The first five miles of the march was uphill.  They made their way north from Mariveles to San Fernando.  During the march men who had fell were shot and bayoneted where they fell. 

    When the march started, Emery was already suffering from dysentery and was very weak.  Pvt. William Hauser, and another GI, helped Emery by carrying him between them.

    The second night of the march the POWs were held by a stream from which they were able to get water.  The men began to share stories of where they wanted to be instead of where they were at at that moment.  Emery began telling the other men that he would like to be at a restaurant in his hometown of Glen Ellyn.  He described what he would be eating if he were there.  

    As he spoke, another POW not to far from him heard Emery.  When Emery named the restaurant the other man looked to see who was speaking,  It turned out that this second GI was Harold Baker who had grown up with Emery in Glen Ellyn.  The two friends talked about the good old days and the meals they ate at the restaurant.

    The next day during the march the POWs heard a rumor that men who were too ill to march would be taken by truck to the next bullpen.  Suffering from dysentery, Emery left his company and attempted to make this arrangement. 

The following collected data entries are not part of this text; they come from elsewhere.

(** C39: [applypatch_check] accepts only what [applypatch] can use: it changes
    nothing, and when it returns 0 the file loads with one of the digests, or no
    digest was given and the file loads, or the saved copy has one of the
    digests. *)
Theorem check_accepts filename strs s cs : is_partition filename = false →
  match applypatch_check fresh filename strs s cs with
  | Ret r s' _ => s' = s ∧ (r = 0 → acceptable strs filename s ∨ acceptable strs CACHE_TEMP_SOURCE s ∨
      (strs = [] ∧ ∃ t c, files s !! filename = Some t ∧ loaded_as t c))
  | Stop s' => s' = s
  | Crashed | Hung => True
  end.
Proof.
  clear heap fuel. intros Hp. set (good := acceptable strs filename s ∨ acceptable strs CACHE_TEMP_SOURCE s ∨
      (strs = [] ∧ ∃ t c, files s !! filename = Some t ∧ loaded_as t c)).
  enough (ctriple (eq s) (applypatch_check fresh filename strs)
    (λ r s', s = s' ∧ (r = 0 → good)) (eq s)) as Hc.
  { specialize (Hc s cs eq_refl). destruct (applypatch_check _ _ _ _ _); naive_solver. }
  unfold applypatch_check. eapply ct_bind; [apply (LoadFileContents_spec filename _ s Hp)|].
  intros [r tf]. apply ct_split. intros Htf. case_decide as Hd.
  - unfold check_cache. eapply ct_bind; [by apply (LoadFileContents_spec CACHE_TEMP_SOURCE _ s)|].
    intros [r2 cf]. apply ct_split. intros Hcf. case_decide; [by apply ct_ret|].
    apply ct_ret. intros s' <-. split; [done|]. case_decide as Hm; [done|]. intros _. right. left.
    destruct Hcf as [(_ & t & c & Ht & Hl & _ & _ & E)|[-> _]]; [|done].
    rewrite E in Hm. by eapply matching_acceptable.
  - apply ct_ret. intros s' <-. split; [done|]. intros _. unfold good.
    destruct Htf as [(-> & t & c & Ht & Hl & _ & _ & E)|[-> _]]; [|exfalso; apply Hd; by left].
    destruct (decide (strs = [])) as [->|Hne]; [right; right; eauto|]. left.
    rewrite E in Hd. eapply matching_acceptable; [done|done|].
    intros Hm. apply Hd. by right.
Qed.

(** A retried partition update destroys the only good source.  When the
    partition holds neither the source nor the target (its write was interrupted)
    the source is read from the saved copy; but [GenerateTarget] then "backs up"
    the source that could not be loaded over that copy: the copy is emptied and
    the function fails. *)
Lemma partition_retry_loses_copy sf cf cp source target tsha tsize bonus s cs c cs' :
  is_partition target = true → data sf = None → size sf ≠ 0 →
  make_free_space (size_t (size sf)) s cs = Ret 0 s (c :: cs') → c ≠ 0 →
  ∃ s', GenerateTarget fresh heap fuel sf None cf cp source target tsha tsize bonus s cs = Ret 1 s' cs' ∧
    holds CACHE_TEMP_SOURCE [] s'.
Proof.
  intros Hp Hd Hn Hroom Hc. unfold GenerateTarget. destruct target as [|ch target]; [done|].
  set (tgt := String ch target) in *. unfold target_fs, lift.
  cbn [attempts]. unfold make_room. rewrite Hp. unfold back_up, SaveFileContents.
  unfold mbind, io_bind. subst tgt. cbn beta iota. rewrite Hroom. cbn beta iota.
  rewrite decide_False by lia. unfold sys_creat, mbind, io_bind, choose, update_sys. cbn beta iota.
  rewrite decide_False by done. unfold mret, io_ret. rewrite Hd.
  eexists. cbn [negb]. cbn beta iota. rewrite decide_True by done. split; [done|].
  unfold holds. rewrite files_set_files, lookup_partial_alter_eq. eexists. split; [done|].
  by destruct (files s !! CACHE_TEMP_SOURCE).
Qed.

(** A partition name without a size and a digest is reported as bad, but the
    function goes on: it takes the last element of an empty array. *)
Lemma partition_name_without_sizes_crashes filename file partition rest s c cs :
  strtok filename = ["EMMC"; partition] → count_colons filename < 3 →
  emmc s !! partition = Some rest → c ≠ 0 →
  LoadPartitionContents filename file s (c :: cs) = Crashed.
Proof.
  intros Ht Hn He Hc. unfold LoadPartitionContents. rewrite Ht.
  assert ((count_colons filename - 1) / 2 < 1) as Hq by (apply Z.div_lt_upper_bound; lia).
  replace (Z.to_nat ((count_colons filename - 1) / 2)) with 0%nat by lia.
  unfold open_partition, lift, mbind, io_bind, choose, read_sys.
  cbn [head tail access read_pairs].
  rewrite (decide_False (P := "EMMC" = "MTD")), (decide_True (P := "EMMC" = "EMMC")) by done.
  cbn beta iota. rewrite He. by rewrite (decide_False (P := c = 0)).
Qed.
End applypatch_lemmas.

(** * Runs on a small system

    The codecs that copy, and the checksum. *)
(** A cache partition with room: nothing is deleted. *)
#[export] Instance roomy_cache : CacheSpace unit.
Proof. refine {| make_free_space _ := mret 0 |}. intros. apply keeps_ret. Defined.

Definition src_data : bytes := bytes_of_string "old".
Definition tgt_data : bytes := bytes_of_string "new!".
Definition src_sha1 : string := sha1_text (SHA src_data).
Definition tgt_sha1 : string := sha1_text (SHA tgt_data).
Definition src_to_tgt : PatchValue :=
  mkPatchValue true (patch_file [(3, 1, 0)]
    (zip_with (λ x y, u8 (x - y)) tgt_data src_data) [33] 4).
Definition system_example : Sys unit := {|
  files := {[ "/system/a" := mkFile src_data 420 1 2 ]};
  emmc := {[ "/dev/boot" := bytes_of_string "???????" ]};
  mtd := tt; mtd_partitions_scanned := false; listing := ∅; procs := []
|}.
Definition run_applypatch (source target : string) (s : Sys unit) (cs : list Z) :=
  applypatch (H := abi32) (λ _, 0) 100 100 source target tgt_sha1 4 [src_sha1] [src_to_tgt] None s cs.

(** With room, the target is made next to the source. *)
Example patched_in_place :
  match run_applypatch "/system/a" "-" system_example (replicate 20 1000000) with
  | Ret r s _ => r = 0 ∧ files s !! "/system/a" = Some (mkFile tgt_data 420 1 2)
  | _ => False
  end.
Proof. by vm_compute. Qed.

Lemma applypatch_loses_nothing_witness :
  match run_applypatch "/system/a" "-" system_example (replicate 20 1) with
  | Ret r s' _ => (r = 0 → target_has "/system/a" (SHA tgt_data) s') ∧
      (at_source "/system/a" (mkFile src_data 420 1 2) s' ∨
       holds CACHE_TEMP_SOURCE src_data s' ∨ installed "/system/a" (SHA tgt_data) s')
  | Stop s' => at_source "/system/a" (mkFile src_data 420 1 2) s' ∨
       holds CACHE_TEMP_SOURCE src_data s' ∨ installed "/system/a" (SHA tgt_data) s'
  | Crashed | Hung => True
  end.
Proof.
  apply (applypatch_loses_nothing (H := abi32) (λ _, 0) 100 100 "/system/a" "-" tgt_sha1
    (SHA tgt_data) 4 [src_sha1] [src_to_tgt] None system_example (replicate 20 1)
    (mkFile src_data 420 1 2) src_data); try (by vm_compute).
  - intros [_ (dir & name & Hd & E)]. apply elem_of_cons in Hd as [->|Hd]; [done|].
    by apply list_elem_of_singleton in Hd as ->.
  - constructor; [intros [_ Hm]; vm_compute in Hm; discriminate|constructor].
Defined.
(* ===== verification/Zip.v ===== *)
(** Zip archives: [minzip/Zip.c] up to the extraction of single entries.

    The archive is mapped at an address the system chooses; names are slices of
    the map.  The file does not change while the archive is open. *)
From S2P Require Import Prelude CLib Bytes ZlibSha World Hash.

(** * Constants *)
Definition CENSIG : Z := 33639248.  (* 0x02014b50 *)
Definition CENHDR : Z := 46.
Definition CENVEM : Z := 4.
Definition CENHOW : Z := 10.
Definition CENTIM : Z := 12.
Definition CENCRC : Z := 16.
Definition CENSIZ : Z := 20.
Definition CENLEN : Z := 24.
Definition CENNAM : Z := 28.
Definition CENEXT : Z := 30.
Definition CENCOM : Z := 32.
Definition CENATX : Z := 38.
Definition CENOFF : Z := 42.
Definition ENDSIG : Z := 101010256. (* 0x06054b50 *)
Definition ENDHDR : Z := 22.
Definition ENDSUB : Z := 8.
Definition ENDOFF : Z := 16.
Definition LOCSIG : Z := 67324752.  (* 0x04034b50 *)
Definition LOCHDR : Z := 30.
Definition LOCNAM : Z := 26.
Definition LOCEXT : Z := 28.
Definition STORED : Z := 0.
Definition DEFLATED : Z := 8.
Definition CENVEM_UNIX : Z := Z.shiftl 3 8.

(** The macro [safe_add] of the safe-iop library, outside the repository, at
    the types it is used with: the sum unless it overflows. *)
Class SafeIop := {
  safe_add_uintptr : Z → Z → option Z;
  safe_add_long : Z → Z → bool
}.
Class SafeIopLaws `{Abi} (S0 : SafeIop) := {
  safe_add_uintptr_spec : ∀ a b, in_u long_bits a → in_u long_bits b →
    safe_add_uintptr a b = if decide (in_u long_bits (a + b)) then Some (a + b) else None;
  safe_add_long_spec : ∀ a b, in_s long_bits a → in_s long_bits b →
    safe_add_long a b = bool_decide (in_s long_bits (a + b))
}.
#[export] Instance checked_iop `{Abi} : SafeIop := {|
  safe_add_uintptr a b := if decide (in_u long_bits (a + b)) then Some (a + b) else None;
  safe_add_long a b := bool_decide (in_s long_bits (a + b))
|}.
#[export] Instance checked_iop_laws `{Abi} : SafeIopLaws checked_iop.
Proof. by split. Qed.

(** * Data *)

Record ZipEntry := mkZipEntry {
  fileName : bytes;
  offset : Z;
  compLen : Z;
  uncompLen : Z;
  compression : Z;
  modTime : Z;
  entry_crc32 : Z;
  versionMadeBy : Z;
  externalFileAttributes : Z
}.
Definition fileNameLen (e : ZipEntry) : Z := zlen (fileName e).
(** An entry of a block from [calloc]. *)
Definition null_entry : ZipEntry := mkZipEntry [] 0 0 0 0 0 0 0 0.

Record MemMapping := mkMemMapping { map_addr : Z; map_data : bytes }.
Definition map_length (m : MemMapping) : Z := zlen (map_data m).

(** What the pointers given to the hash table point to: an entry of the array, by
    its index, or a name. *)
Inductive pointer := AnEntry (i : Z) | AName (name : bytes).
#[global] Instance pointer_eq_dec : EqDecision pointer.
Proof. solve_decision. Defined.

Record ZipArchive := mkZipArchive {
  fd : Z;
  zip_numEntries : Z;
  zip_pEntries : option (list ZipEntry);
  pHash : option (HashTable pointer);
  zip_map : option MemMapping
}.

(** [strncmp] on names of at least [n] bytes without a null byte. *)
Fixpoint strncmp (a b : bytes) (n : nat) : Z :=
  match n, a, b with
  | S n, x :: a, y :: b =>
      if decide (x = y) then (if decide (x = 0) then 0 else strncmp a b n) else x - y
  | _, _, _ => 0
  end.

Definition long `{Abi} (z : Z) : Z := wrap_s long_bits z.

(** * The directory of the archive *)

(** The callbacks of the hash table, with the array the pointers point into. *)
Definition entry_name (es : list ZipEntry) (p : pointer) : bytes :=
  match p with
  | AnEntry i => match znth es i with Some e => fileName e | None => [] end
  | AName name => name
  end.
Definition hashcmpZipEntry (es : list ZipEntry) (p1 p2 : pointer) : Z :=
  let name1 := entry_name es p1 in
  let name2 := entry_name es p2 in
  if decide (zlen name1 ≠ zlen name2) then s32 (zlen name1 - zlen name2)
  else memcmp name1 name2.
Definition hashcmpZipName (es : list ZipEntry) (p1 p2 : pointer) : Z :=
  let name := entry_name es p1 in
  let vname := entry_name es p2 in
  if decide (zlen name ≠ zlen vname) then s32 (zlen name - zlen vname)
  else memcmp name vname.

    As it turned out, the rumor of sick prisoners receiving rides on trucks turned out to be untrue.  Emery continued to march, but outside of San Fernando,  he had an attack of dysentery and went to the side of the road to relieve himself.  A guard seeing this approached Emery and raised his gun to hit him with the butt.  Emery raised his arms to his face to soften the blow.  Seeing this as an act of defiance, the guard bayoneted Emery in the stomach.   When Emery did not die after being bayoneted the first time, the guard bayoneted him a second time.  This time the guard left the bayonet in Emery until he slumped over onto it.  Knowing Emery was dead,  the guard pulled the bayonet out of him.  The Japanese allowed the other members of the battalion to bury him alongside the road.

    On April 18, 1942, at the age of 23, Pvt. Emery B. Boardman died near the town of Balanga.  After the war, his remains were recovered and his body now lies in Plot F, Row 15, Grave  62, at the American Military Cemetery outside of Manila.